Exercise details:
Extract all of the data and reproduce it precisely.
□ □ □
(** What [read_packet] has done when it returns: it has read packets from
    the link until the queue of its channel held one, and has taken the
    oldest from that queue. *)
Lemma read_packet_done (budget : nat) (c : nat) :
  forall s p s',
    read_packet budget c s = Done p s' ->
    exists evs,
      link_read evs s s'
      /\ D4Channel.rx_queue (chan c s) ++ delivered_to c evs
         = p :: D4Channel.rx_queue (chan c s')
      /\ (forall c', c' <> c ->
            D4Channel.rx_queue (chan c' s')
            = D4Channel.rx_queue (chan c' s) ++ delivered_to c' evs).
Proof.
  assert (Hpop : forall s p rest,
            D4Channel.rx_queue (chan c s) = p :: rest ->
            exists evs,
              link_read evs s (upd_popped c rest s)
              /\ (p :: rest) ++ delivered_to c evs
                 = p :: D4Channel.rx_queue (chan c (upd_popped c rest s))
              /\ (forall c', c' <> c ->
                    D4Channel.rx_queue (chan c' (upd_popped c rest s))
                    = D4Channel.rx_queue (chan c' s) ++ delivered_to c' evs)).
  { intros s p rest Hq. exists [].
    split; [apply link_read_popped|]. simpl. rewrite app_nil_r.
    rewrite chan_upd_popped. destruct (decide (c = c)); [|contradiction].
    split; [reflexivity|].
    intros c' Hne. rewrite app_nil_r, chan_upd_popped.
    destruct (decide (c = c')); [congruence | reflexivity]. }
  induction budget as [|budget IH]; intros s p s'; simpl.
  - destruct (D4Channel.rx_queue (chan c s)) as [|p0 rest] eqn:Hq;
      [discriminate|].
    intros Hd. injection Hd as <- <-. exact (Hpop s p0 rest Hq).
  - destruct (D4Channel.rx_queue (chan c s)) as [|p0 rest] eqn:Hq.
    + unfold bind.
      destruct (read_next_packet s) as [[] s1|e s1|s1] eqn:Hn; try discriminate.
      intros Hd. destruct (IH _ _ _ Hd) as (evs & Hlr & Hq' & Hoth).
      destruct (read_next_packet_done _ _ Hn)
        as (t' & p1 & q & Hw1 & _ & _ & [(c1 & Hc1 & ->)|[Hnone ->]]).
      * exists ([Delivered c1 p1] ++ evs).
        split; [exact (link_read_trans _ _ _ _ _
                         (link_read_delivered c1 p1 t' s Hw1) Hlr)|].
        change ([Delivered c1 p1] ++ evs) with (Delivered c1 p1 :: evs).
        rewrite delivered_to_inbound_cons.
        rewrite chan_upd_delivered in Hq'.
        change (chan c (set_transport t' s)) with (chan c s) in Hq'.
        split.
        { destruct (decide (c1 = c)); simpl in Hq' |- *; rewrite Hq in *;
            exact Hq'. }
        intros c' Hne. rewrite (Hoth c' Hne), chan_upd_delivered.
        change (chan c' (set_transport t' s)) with (chan c' s).
        rewrite delivered_to_inbound_cons.
        destruct (decide (c1 = c')); simpl; [|reflexivity].
        rewrite <- app_assoc. reflexivity.
      * exists ([Dropped p1] ++ evs).
        split; [exact (link_read_trans _ _ _ _ _
                         (link_read_dropped p1 t' s Hw1) Hlr)|].
        split.
        { change (D4Channel.rx_queue (chan c s) ++ delivered_to c evs
                  = p :: D4Channel.rx_queue (chan c s')) in Hq'.
          rewrite Hq in Hq'. exact Hq'. }
        intros c' Hne. exact (Hoth c' Hne).
    + intros Hd. injection Hd as <- <-. exact (Hpop s p0 rest Hq).
Qed.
□ □ □
Exercise response:
(** What [read_packet] has done when it returns: it has read packets from
    the link until the queue of its channel held one, and has taken the
    oldest from that queue. *)
Lemma read_packet_done (budget : nat) (c : nat) :
  forall s p s',
    read_packet budget c s = Done p s' ->
    exists evs,
      link_read evs s s'
      /\ D4Channel.rx_queue (chan c s) ++ delivered_to c evs
         = p :: D4Channel.rx_queue (chan c s')
      /\ (forall c', c' <> c ->
            D4Channel.rx_queue (chan c' s')
            = D4Channel.rx_queue (chan c' s) ++ delivered_to c' evs).
Proof.
  assert (Hpop : forall s p rest,
            D4Channel.rx_queue (chan c s) = p :: rest ->
            exists evs,
              link_read evs s (upd_popped c rest s)
              /\ (p :: rest) ++ delivered_to c evs
                 = p :: D4Channel.rx_queue (chan c (upd_popped c rest s))
              /\ (forall c', c' <> c ->
                    D4Channel.rx_queue (chan c' (upd_popped c rest s))
                    = D4Channel.rx_queue (chan c' s) ++ delivered_to c' evs)).
  { intros s p rest Hq. exists [].
    split; [apply link_read_popped|]. simpl. rewrite app_nil_r.
    rewrite chan_upd_popped. destruct (decide (c = c)); [|contradiction].
    split; [reflexivity|].
    intros c' Hne. rewrite app_nil_r, chan_upd_popped.
    destruct (decide (c = c')); [congruence | reflexivity]. }
  induction budget as [|budget IH]; intros s p s'; simpl.
  - destruct (D4Channel.rx_queue (chan c s)) as [|p0 rest] eqn:Hq;
      [discriminate|].
    intros Hd. injection Hd as <- <-. exact (Hpop s p0 rest Hq).
  - destruct (D4Channel.rx_queue (chan c s)) as [|p0 rest] eqn:Hq.
    + unfold bind.
      destruct (read_next_packet s) as [[] s1|e s1|s1] eqn:Hn; try discriminate.
      intros Hd. destruct (IH _ _ _ Hd) as (evs & Hlr & Hq' & Hoth).
      destruct (read_next_packet_done _ _ Hn)
        as (t' & p1 & q & Hw1 & _ & _ & [(c1 & Hc1 & ->)|[Hnone ->]]).
      * exists ([Delivered c1 p1] ++ evs).
        split; [exact (link_read_trans _ _ _ _ _
                         (link_read_delivered c1 p1 t' s Hw1) Hlr)|].
        change ([Delivered c1 p1] ++ evs) with (Delivered c1 p1 :: evs).
        rewrite delivered_to_inbound_cons.
        rewrite chan_upd_delivered in Hq'.
        change (chan c (set_transport t' s)) with (chan c s) in Hq'.
        split.
        { destruct (decide (c1 = c)); simpl in Hq' |- *; rewrite Hq in *;
            exact Hq'. }
        intros c' Hne. rewrite (Hoth c' Hne), chan_upd_delivered.
        change (chan c' (set_transport t' s)) with (chan c' s).
        rewrite delivered_to_inbound_cons.
        destruct (decide (c1 = c')); simpl; [|reflexivity].
        rewrite <- app_assoc. reflexivity.
      * exists ([Dropped p1] ++ evs).
        split; [exact (link_read_trans _ _ _ _ _
                         (link_read_dropped p1 t' s Hw1) Hlr)|].
        split.
        { change (D4Channel.rx_queue (chan c s) ++ delivered_to c evs
                  = p :: D4Channel.rx_queue (chan c s')) in Hq'.
          rewrite Hq in Hq'. exact Hq'. }
        intros c' Hne. exact (Hoth c' Hne).
    + intros Hd. injection Hd as <- <-. exact (Hpop s p0 rest Hq).
Qed.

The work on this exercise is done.